Benjamin C. Zipursky was quoted in a New York Times article about liability issues faced by travel and hospitality companies.
For Kristie Love, reporting a rape by a security guard at a Mexican resort was like yelling into the wind. She kept repeating her story, she said, but the words had little effect.
The resort, the Iberostar Paraiso Maya in Playa del Carmen, quickly turned matters stemming from the Oct. 19, 2010 incident over to its insurance company, which emailed Ms. Love with a warning that because her allegations had not been proven, any effort to share her story on a public or private website “could be construed as a crime itself,” and that she could be prosecuted for lost income resulting from her “defamation or blackmailing,” according to an email provided by Ms. Love that was sent by Carlos Amézcua-Siniestros, of the firm Willis Mexico.

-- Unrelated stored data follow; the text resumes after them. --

Lemma np_fdiv_feq (x y x' y' : Q) :
  (x == x')%Q -> (y == y')%Q -> feq (np_fdiv x y) (np_fdiv x' y').
Proof.
  intros Hx Hy. unfold np_fdiv.
  destruct (Qeq_bool y 0) eqn:E, (Qeq_bool y' 0) eqn:E'; cbn [feq].
  - exact I.
  - apply Qeq_bool_eq in E. apply Qeq_bool_neq in E'. rewrite Hy in E. contradiction.
  - apply Qeq_bool_neq in E. apply Qeq_bool_eq in E'. rewrite Hy in E. contradiction.
  - rewrite Hx, Hy. reflexivity.
Qed.

Lemma py_round_inject_Z (d : Z) : py_round (inject_Z d) = d.
Proof.
  unfold py_round.
  destruct (Qle_bool 0 (inject_Z d)).
  - unfold Qfloor, Qplus, inject_Z. cbn [Qnum Qden].
    replace (d * 2 + 1 * 1)%Z with (1 + d * 2)%Z by lia.
    rewrite Z.div_add by lia. cbn. lia.
  - unfold Qceiling, Qfloor, Qminus, Qopp, Qplus, inject_Z. cbn [Qnum Qden].
    replace (- (d * 2 + - (1) * 1))%Z with (1 + (- d) * 2)%Z by lia.
    rewrite Z.div_add by lia. cbn. lia.
Qed.

Lemma column0_nonempty_rows {A : Type} (d : A) (rows : list (list A)) :
  Forall (fun row => row <> []) rows ->
  column0 rows = Ok (map (hd d) rows).
Proof.
  induction 1 as [|row rows Hrow Hrows IH]; [reflexivity|].
  destruct row as [|v row]; [contradiction|].
  cbn [column0 map hd]. rewrite IH. reflexivity.
Qed.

[A]s of Nov. 14, there was no badge on the Esperanza in Cabos San Lucas, Mexico, despite a lawsuit filed against its parent company, Auberge Resorts, by a woman who claims that it was negligent in the hiring of a waiter who she accused of sexually assaulting her after sneaking into her bedroom a year ago. In a story on Nov. 10, The San Jose Mercury News reported that “the lawsuit includes screenshots of sexually suggestive Facebook posts from the waiter’s public account, including one from May 2015 in which he wrote: ‘I love being the bad guy that everyone falls in love with, and if I admit it, I have no heart, however, I have perversion.’”
Auberge Resorts, based in Mill Valley, Calif., told the paper that it did not comment on pending litigation but was taking the matter seriously.
As for whether TripAdvisor could have potential liability if a traveler were assaulted, Benjamin C. Zipursky, a professor at Fordham University School of Law, said that it was unlikely because a website’s ability to edit posts is protected by both state law and federal statute.